The USVI Department of Health received laboratory confirmation of the case on 22 January. The patient is a non-pregnant woman from USVI who reported the onset of fever, rash, conjunctivitis and arthralgia on Jan. 1, 2016. She had not traveled in the three weeks that preceded the onset of symptoms. A serum sample obtained from the patient on Jan. 8, 2016 tested IgM positive at the Centers for Disease Control and Prevention (CDC). The sample was negative for dengue and chikungunya virus infections.

The territorial health department currently is investigating several suspect cases of Zika virus disease. The public is being urged to take preventive measures to avoid mosquito bites.

The proximity of mosquito vector breeding sites to human habitation is a significant risk factor for Zika virus infection. Prevention and control relies on reducing the breeding of mosquitoes through source reduction (removal and modification of breeding sites) and reducing contact between mosquitoes and people. This can be achieved by reducing the number of natural and artificial water-filled habitats that support mosquito larvae, reducing the adult mosquito populations around at-risk communities and by using barriers such as insect screens, closed doors and windows, long clothing and repellents. Since the Aedes mosquitoes (the primary vector for transmission) are day-biting mosquitoes, it is recommended that those who sleep during the daytime, particularly young children, the sick or elderly, should rest under mosquito nets (bed nets), treated with or without insecticide to provide protection.

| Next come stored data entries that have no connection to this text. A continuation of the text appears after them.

(** The same view: what neither the webhook nor the subresources let change. *)
Definition same_identity (a b : RisingWaveScaleView) : Prop :=
  sv_UID a = sv_UID b /\ sv_Name a = sv_Name b.

Inductive world_step (w : world) : world -> Prop :=
| step_create_view got sv :
    (forall sv0, sv0 ∈ w_views w -> sv_UID sv0 <> sv_UID sv) ->
    known_component (tr_Component (sv_TargetRef sv)) ->
    ScaleView_validateCreate got sv = Done None -> world_step w (add_view sv w)
| step_update_view old new :
    old ∈ w_views w -> same_identity new old -> ScaleView_ValidateUpdate old new = None ->
    world_step w (add_view new w)
| step_view_subresource old new :
    old ∈ w_views w -> same_identity new old -> sv_TargetRef new = sv_TargetRef old ->
    sv_ScalePolicy new = sv_ScalePolicy old -> world_step w (add_view new w)
| step_user new :
    rw_Status new = rw_Status (w_rw w) -> admitted (w_rw w) new ->
    world_step w (put new w)
| step_lock sv rw' :
    sv ∈ w_views w -> view_writes sv (w_rw w) (UpdateRisingWaveStatusRequest rw') ->
    world_step w (put (set_rw_Status (rw_Status rw') (w_rw w)) w)
| step_patch sv base rw' new :
    sv ∈ w_views w -> base ∈ versions w -> view_writes sv base (PatchRisingWaveRequest rw' base) ->
    rw_Spec new = rw_Spec (apply_patch (tr_Component (sv_TargetRef sv)) rw' (w_rw w)) ->
    rw_Status new = rw_Status (w_rw w) -> admitted (w_rw w) new ->
    world_step w (put new w)
| step_status st :
    controller_writes (w_rw w) st -> world_step w (put (set_rw_Status st (w_rw w)) w).

(** From a RisingWave without locks and views. *)
Definition world_reachable (w : world) : Prop :=
  exists rw, locks rw = [] /\ rtc world_step {| w_rw := rw; w_old := []; w_views := [] |} w.

(** ** The patch *)

Lemma set_node_groups_set c gs gs' rw :
  set_node_groups c gs (set_node_groups c gs' rw) = set_node_groups c gs rw.
Proof.
  destruct rw as [m s st], s, rws_Components, cps_Meta, cps_Frontend, cps_Compute, cps_Compactor.
  unfold set_node_groups. cbn. by repeat case_bool_decide.
Qed.

Lemma set_node_groups_same c rw : set_node_groups c (default [] (node_groups rw c)) rw = rw.
Proof.
  destruct rw as [m s st], s, rws_Components, cps_Meta, cps_Frontend, cps_Compute, cps_Compactor.
  unfold set_node_groups, node_groups. cbn. case_bool_decide; subst; [done|].
  case_bool_decide; subst; [done|]. case_bool_decide; subst; [done|]. by case_bool_decide; subst.
Qed.

(** What the loop over the locked groups changes is an array, the node groups of the component. *)
Lemma patch_of_component c gls b rw b' rw' : known_component c ->
  write_group_locks c gls b rw = Done (b', rw') -> apply_patch c rw' rw = rw'.
Proof.
  intros Hc. unfold apply_patch. revert b rw. induction gls as [|gl gls IH]; intros b rw; cbn [write_group_locks].
  { intros [= _ <-]. apply set_node_groups_same. }
  destruct (WriteReplicas rw c (gl_Name gl) (gl_Replicas gl)) as [[u rw1]|] eqn:Hw; [|done].
  run_monad. intros H%IH. rewrite <-H at 2. revert Hw. unfold WriteReplicas. run_monad.
  destruct (getReplicasPtr rw c (gl_Name gl)) as [[[i r]|]|]; [|by intros [= _ <-]|done].
  case_decide; [by intros [= _ <-]|]. intros [= _ <-]. by rewrite set_node_groups_set.
Qed.

(** Made from the latest version, a patch leads to the object the controller meant. *)
Lemma fresh_patch sv rw rw' base :
  known_component (tr_Component (sv_TargetRef sv)) ->
  view_writes sv rw (PatchRisingWaveRequest rw' base) ->
  apply_patch (tr_Component (sv_TargetRef sv)) rw' rw = rw'.
Proof.
  intros Hc (_ & l & _ & Hw)%view_writes_justified. by eapply patch_of_component.
Qed.

(** ** The invariant *)

(** The view [sv] holds the lock [l]. *)
Definition held_by (sv : RisingWaveScaleView) (l : RisingWaveScaleViewLock) : Prop :=
  lk_UID l = sv_UID sv /\ lk_Name l = sv_Name sv /\ lk_Component l = tr_Component (sv_TargetRef sv) /\
  lock_groups l ≡ₚ sv_Groups sv.

(** What all versions of a view have in common. *)
Definition same_target (a b : RisingWaveScaleView) : Prop :=
  sv_Name a = sv_Name b /\ tr_Component (sv_TargetRef a) = tr_Component (sv_TargetRef b) /\
  sv_Groups a ≡ₚ sv_Groups b.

During outbreaks, space spraying of insecticides may be carried out following the technical orientation provided by WHO to kill flying mosquitoes. Suitable insecticides (recommended by the WHO Pesticide Evaluation Scheme) may also be used as larvicides to treat relatively large water containers, when this is technically indicated.

Basic precautions for protection from mosquito bites should be taken by people traveling to high risk areas, especially pregnant women. These include use of repellents, wearing light colored, long sleeved shirts and pants and ensuring rooms are fitted with screens to prevent mosquitoes from entering.

WHO does not recommend any travel or trade restriction to the United States of America based on the current information available.